= Instructions for the task =
Reproduce the data that follows in its entirety, character for character.
---+---
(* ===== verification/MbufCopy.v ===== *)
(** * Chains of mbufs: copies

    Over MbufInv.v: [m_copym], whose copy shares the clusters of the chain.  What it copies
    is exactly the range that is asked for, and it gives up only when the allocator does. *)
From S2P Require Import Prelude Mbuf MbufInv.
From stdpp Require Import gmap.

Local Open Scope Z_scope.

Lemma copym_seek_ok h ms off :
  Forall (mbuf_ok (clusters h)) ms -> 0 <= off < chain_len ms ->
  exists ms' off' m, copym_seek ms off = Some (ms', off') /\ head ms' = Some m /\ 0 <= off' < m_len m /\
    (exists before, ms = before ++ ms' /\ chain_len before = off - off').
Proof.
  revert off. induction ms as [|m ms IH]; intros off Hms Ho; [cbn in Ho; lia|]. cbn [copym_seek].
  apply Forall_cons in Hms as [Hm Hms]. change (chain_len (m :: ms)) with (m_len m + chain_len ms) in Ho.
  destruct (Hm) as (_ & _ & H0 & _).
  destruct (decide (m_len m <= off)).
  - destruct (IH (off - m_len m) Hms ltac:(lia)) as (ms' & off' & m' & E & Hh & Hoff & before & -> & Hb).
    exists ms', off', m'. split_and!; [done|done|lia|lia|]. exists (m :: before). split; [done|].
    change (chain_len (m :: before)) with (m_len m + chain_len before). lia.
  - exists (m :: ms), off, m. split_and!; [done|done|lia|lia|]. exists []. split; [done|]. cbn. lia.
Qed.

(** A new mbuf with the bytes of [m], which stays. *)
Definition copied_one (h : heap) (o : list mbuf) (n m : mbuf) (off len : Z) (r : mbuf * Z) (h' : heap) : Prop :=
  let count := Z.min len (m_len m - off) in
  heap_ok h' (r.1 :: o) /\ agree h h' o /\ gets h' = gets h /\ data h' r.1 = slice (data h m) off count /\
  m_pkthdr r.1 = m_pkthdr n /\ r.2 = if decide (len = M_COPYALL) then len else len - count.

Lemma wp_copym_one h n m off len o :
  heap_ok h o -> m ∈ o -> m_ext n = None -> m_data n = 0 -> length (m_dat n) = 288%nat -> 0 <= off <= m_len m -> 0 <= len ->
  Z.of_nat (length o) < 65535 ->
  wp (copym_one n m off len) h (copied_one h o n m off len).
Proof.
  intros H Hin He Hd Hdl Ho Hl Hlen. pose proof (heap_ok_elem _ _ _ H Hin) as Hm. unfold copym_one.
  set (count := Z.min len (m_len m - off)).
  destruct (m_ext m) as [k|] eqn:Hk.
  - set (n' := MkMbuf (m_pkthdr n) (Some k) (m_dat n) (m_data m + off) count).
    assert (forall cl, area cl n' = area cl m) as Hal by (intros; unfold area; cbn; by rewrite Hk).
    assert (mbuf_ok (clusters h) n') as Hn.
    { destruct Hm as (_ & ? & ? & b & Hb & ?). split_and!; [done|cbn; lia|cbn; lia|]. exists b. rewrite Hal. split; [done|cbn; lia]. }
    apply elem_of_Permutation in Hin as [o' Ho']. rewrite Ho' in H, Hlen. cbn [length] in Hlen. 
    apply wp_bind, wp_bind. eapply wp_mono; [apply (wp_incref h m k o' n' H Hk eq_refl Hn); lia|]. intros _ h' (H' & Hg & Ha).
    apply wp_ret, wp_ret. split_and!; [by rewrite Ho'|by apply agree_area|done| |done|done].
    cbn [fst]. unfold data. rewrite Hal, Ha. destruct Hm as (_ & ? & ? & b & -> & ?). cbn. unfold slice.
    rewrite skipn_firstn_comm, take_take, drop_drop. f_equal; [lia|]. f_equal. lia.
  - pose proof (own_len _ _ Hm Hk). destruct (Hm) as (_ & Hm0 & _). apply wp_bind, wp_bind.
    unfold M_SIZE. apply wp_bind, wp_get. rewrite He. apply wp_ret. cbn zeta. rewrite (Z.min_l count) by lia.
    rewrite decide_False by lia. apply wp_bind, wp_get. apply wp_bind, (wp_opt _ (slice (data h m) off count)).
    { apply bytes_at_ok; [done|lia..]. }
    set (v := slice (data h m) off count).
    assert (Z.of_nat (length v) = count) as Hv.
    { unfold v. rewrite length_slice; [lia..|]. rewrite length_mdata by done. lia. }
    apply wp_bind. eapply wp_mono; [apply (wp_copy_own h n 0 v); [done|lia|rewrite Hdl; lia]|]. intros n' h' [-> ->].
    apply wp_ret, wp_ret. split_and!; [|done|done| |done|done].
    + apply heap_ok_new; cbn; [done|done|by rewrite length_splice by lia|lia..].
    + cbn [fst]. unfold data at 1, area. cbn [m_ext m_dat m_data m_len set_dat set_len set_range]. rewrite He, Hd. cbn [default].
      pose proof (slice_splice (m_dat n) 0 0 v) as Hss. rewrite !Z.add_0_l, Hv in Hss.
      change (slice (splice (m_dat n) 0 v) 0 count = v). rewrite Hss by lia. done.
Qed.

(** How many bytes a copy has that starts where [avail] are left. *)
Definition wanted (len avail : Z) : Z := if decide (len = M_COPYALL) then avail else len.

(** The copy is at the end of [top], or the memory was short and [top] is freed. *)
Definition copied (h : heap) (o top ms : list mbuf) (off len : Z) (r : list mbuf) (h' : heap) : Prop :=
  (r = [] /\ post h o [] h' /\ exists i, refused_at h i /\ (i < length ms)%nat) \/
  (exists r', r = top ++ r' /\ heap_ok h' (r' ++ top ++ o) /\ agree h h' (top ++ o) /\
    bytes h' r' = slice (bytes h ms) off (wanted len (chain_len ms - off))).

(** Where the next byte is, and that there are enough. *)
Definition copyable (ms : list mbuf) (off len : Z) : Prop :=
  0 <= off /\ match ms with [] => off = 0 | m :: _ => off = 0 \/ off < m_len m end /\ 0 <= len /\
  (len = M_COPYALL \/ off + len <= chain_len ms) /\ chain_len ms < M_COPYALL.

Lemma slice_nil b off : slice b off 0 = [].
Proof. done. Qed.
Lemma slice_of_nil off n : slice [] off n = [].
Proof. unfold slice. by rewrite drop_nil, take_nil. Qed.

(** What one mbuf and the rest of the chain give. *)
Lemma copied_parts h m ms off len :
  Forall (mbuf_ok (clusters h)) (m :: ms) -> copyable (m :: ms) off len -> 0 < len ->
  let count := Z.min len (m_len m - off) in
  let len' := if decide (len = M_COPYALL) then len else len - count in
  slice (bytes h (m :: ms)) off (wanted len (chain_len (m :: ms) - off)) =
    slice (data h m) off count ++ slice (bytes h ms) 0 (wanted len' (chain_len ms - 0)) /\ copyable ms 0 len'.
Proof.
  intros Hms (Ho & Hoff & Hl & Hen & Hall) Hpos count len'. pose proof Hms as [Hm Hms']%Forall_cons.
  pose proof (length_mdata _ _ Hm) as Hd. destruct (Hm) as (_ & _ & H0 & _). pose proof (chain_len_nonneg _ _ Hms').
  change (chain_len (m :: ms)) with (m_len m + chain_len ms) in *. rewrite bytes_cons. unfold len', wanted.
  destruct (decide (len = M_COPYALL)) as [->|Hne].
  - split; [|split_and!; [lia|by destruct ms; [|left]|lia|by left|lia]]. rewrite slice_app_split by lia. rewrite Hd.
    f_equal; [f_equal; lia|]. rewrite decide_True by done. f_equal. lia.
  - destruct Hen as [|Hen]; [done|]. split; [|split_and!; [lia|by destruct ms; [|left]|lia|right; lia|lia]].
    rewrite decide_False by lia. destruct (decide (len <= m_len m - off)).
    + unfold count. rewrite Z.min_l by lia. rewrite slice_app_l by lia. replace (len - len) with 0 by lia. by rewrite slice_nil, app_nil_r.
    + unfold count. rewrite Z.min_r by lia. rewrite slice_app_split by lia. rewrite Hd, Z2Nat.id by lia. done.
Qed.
---+---
= Solution to this exercise =
(* ===== verification/MbufCopy.v ===== *)
(** * Chains of mbufs: copies

    Over MbufInv.v: [m_copym], whose copy shares the clusters of the chain.  What it copies
    is exactly the range that is asked for, and it gives up only when the allocator does. *)
From S2P Require Import Prelude Mbuf MbufInv.
From stdpp Require Import gmap.

Local Open Scope Z_scope.

Lemma copym_seek_ok h ms off :
  Forall (mbuf_ok (clusters h)) ms -> 0 <= off < chain_len ms ->
  exists ms' off' m, copym_seek ms off = Some (ms', off') /\ head ms' = Some m /\ 0 <= off' < m_len m /\
    (exists before, ms = before ++ ms' /\ chain_len before = off - off').
Proof.
  revert off. induction ms as [|m ms IH]; intros off Hms Ho; [cbn in Ho; lia|]. cbn [copym_seek].
  apply Forall_cons in Hms as [Hm Hms]. change (chain_len (m :: ms)) with (m_len m + chain_len ms) in Ho.
  destruct (Hm) as (_ & _ & H0 & _).
  destruct (decide (m_len m <= off)).
  - destruct (IH (off - m_len m) Hms ltac:(lia)) as (ms' & off' & m' & E & Hh & Hoff & before & -> & Hb).
    exists ms', off', m'. split_and!; [done|done|lia|lia|]. exists (m :: before). split; [done|].
    change (chain_len (m :: before)) with (m_len m + chain_len before). lia.
  - exists (m :: ms), off, m. split_and!; [done|done|lia|lia|]. exists []. split; [done|]. cbn. lia.
Qed.

(** A new mbuf with the bytes of [m], which stays. *)
Definition copied_one (h : heap) (o : list mbuf) (n m : mbuf) (off len : Z) (r : mbuf * Z) (h' : heap) : Prop :=
  let count := Z.min len (m_len m - off) in
  heap_ok h' (r.1 :: o) /\ agree h h' o /\ gets h' = gets h /\ data h' r.1 = slice (data h m) off count /\
  m_pkthdr r.1 = m_pkthdr n /\ r.2 = if decide (len = M_COPYALL) then len else len - count.

Lemma wp_copym_one h n m off len o :
  heap_ok h o -> m ∈ o -> m_ext n = None -> m_data n = 0 -> length (m_dat n) = 288%nat -> 0 <= off <= m_len m -> 0 <= len ->
  Z.of_nat (length o) < 65535 ->
  wp (copym_one n m off len) h (copied_one h o n m off len).
Proof.
  intros H Hin He Hd Hdl Ho Hl Hlen. pose proof (heap_ok_elem _ _ _ H Hin) as Hm. unfold copym_one.
  set (count := Z.min len (m_len m - off)).
  destruct (m_ext m) as [k|] eqn:Hk.
  - set (n' := MkMbuf (m_pkthdr n) (Some k) (m_dat n) (m_data m + off) count).
    assert (forall cl, area cl n' = area cl m) as Hal by (intros; unfold area; cbn; by rewrite Hk).
    assert (mbuf_ok (clusters h) n') as Hn.
    { destruct Hm as (_ & ? & ? & b & Hb & ?). split_and!; [done|cbn; lia|cbn; lia|]. exists b. rewrite Hal. split; [done|cbn; lia]. }
    apply elem_of_Permutation in Hin as [o' Ho']. rewrite Ho' in H, Hlen. cbn [length] in Hlen. 
    apply wp_bind, wp_bind. eapply wp_mono; [apply (wp_incref h m k o' n' H Hk eq_refl Hn); lia|]. intros _ h' (H' & Hg & Ha).
    apply wp_ret, wp_ret. split_and!; [by rewrite Ho'|by apply agree_area|done| |done|done].
    cbn [fst]. unfold data. rewrite Hal, Ha. destruct Hm as (_ & ? & ? & b & -> & ?). cbn. unfold slice.
    rewrite skipn_firstn_comm, take_take, drop_drop. f_equal; [lia|]. f_equal. lia.
  - pose proof (own_len _ _ Hm Hk). destruct (Hm) as (_ & Hm0 & _). apply wp_bind, wp_bind.
    unfold M_SIZE. apply wp_bind, wp_get. rewrite He. apply wp_ret. cbn zeta. rewrite (Z.min_l count) by lia.
    rewrite decide_False by lia. apply wp_bind, wp_get. apply wp_bind, (wp_opt _ (slice (data h m) off count)).
    { apply bytes_at_ok; [done|lia..]. }
    set (v := slice (data h m) off count).
    assert (Z.of_nat (length v) = count) as Hv.
    { unfold v. rewrite length_slice; [lia..|]. rewrite length_mdata by done. lia. }
    apply wp_bind. eapply wp_mono; [apply (wp_copy_own h n 0 v); [done|lia|rewrite Hdl; lia]|]. intros n' h' [-> ->].
    apply wp_ret, wp_ret. split_and!; [|done|done| |done|done].
    + apply heap_ok_new; cbn; [done|done|by rewrite length_splice by lia|lia..].
    + cbn [fst]. unfold data at 1, area. cbn [m_ext m_dat m_data m_len set_dat set_len set_range]. rewrite He, Hd. cbn [default].
      pose proof (slice_splice (m_dat n) 0 0 v) as Hss. rewrite !Z.add_0_l, Hv in Hss.
      change (slice (splice (m_dat n) 0 v) 0 count = v). rewrite Hss by lia. done.
Qed.

(** How many bytes a copy has that starts where [avail] are left. *)
Definition wanted (len avail : Z) : Z := if decide (len = M_COPYALL) then avail else len.

(** The copy is at the end of [top], or the memory was short and [top] is freed. *)
Definition copied (h : heap) (o top ms : list mbuf) (off len : Z) (r : list mbuf) (h' : heap) : Prop :=
  (r = [] /\ post h o [] h' /\ exists i, refused_at h i /\ (i < length ms)%nat) \/
  (exists r', r = top ++ r' /\ heap_ok h' (r' ++ top ++ o) /\ agree h h' (top ++ o) /\
    bytes h' r' = slice (bytes h ms) off (wanted len (chain_len ms - off))).

(** Where the next byte is, and that there are enough. *)
Definition copyable (ms : list mbuf) (off len : Z) : Prop :=
  0 <= off /\ match ms with [] => off = 0 | m :: _ => off = 0 \/ off < m_len m end /\ 0 <= len /\
  (len = M_COPYALL \/ off + len <= chain_len ms) /\ chain_len ms < M_COPYALL.

Lemma slice_nil b off : slice b off 0 = [].
Proof. done. Qed.
Lemma slice_of_nil off n : slice [] off n = [].
Proof. unfold slice. by rewrite drop_nil, take_nil. Qed.

(** What one mbuf and the rest of the chain give. *)
Lemma copied_parts h m ms off len :
  Forall (mbuf_ok (clusters h)) (m :: ms) -> copyable (m :: ms) off len -> 0 < len ->
  let count := Z.min len (m_len m - off) in
  let len' := if decide (len = M_COPYALL) then len else len - count in
  slice (bytes h (m :: ms)) off (wanted len (chain_len (m :: ms) - off)) =
    slice (data h m) off count ++ slice (bytes h ms) 0 (wanted len' (chain_len ms - 0)) /\ copyable ms 0 len'.
Proof.
  intros Hms (Ho & Hoff & Hl & Hen & Hall) Hpos count len'. pose proof Hms as [Hm Hms']%Forall_cons.
  pose proof (length_mdata _ _ Hm) as Hd. destruct (Hm) as (_ & _ & H0 & _). pose proof (chain_len_nonneg _ _ Hms').
  change (chain_len (m :: ms)) with (m_len m + chain_len ms) in *. rewrite bytes_cons. unfold len', wanted.
  destruct (decide (len = M_COPYALL)) as [->|Hne].
  - split; [|split_and!; [lia|by destruct ms; [|left]|lia|by left|lia]]. rewrite slice_app_split by lia. rewrite Hd.
    f_equal; [f_equal; lia|]. rewrite decide_True by done. f_equal. lia.
  - destruct Hen as [|Hen]; [done|]. split; [|split_and!; [lia|by destruct ms; [|left]|lia|right; lia|lia]].
    rewrite decide_False by lia. destruct (decide (len <= m_len m - off)).
    + unfold count. rewrite Z.min_l by lia. rewrite slice_app_l by lia. replace (len - len) with 0 by lia. by rewrite slice_nil, app_nil_r.
    + unfold count. rewrite Z.min_r by lia. rewrite slice_app_split by lia. rewrite Hd, Z2Nat.id by lia. done.
Qed.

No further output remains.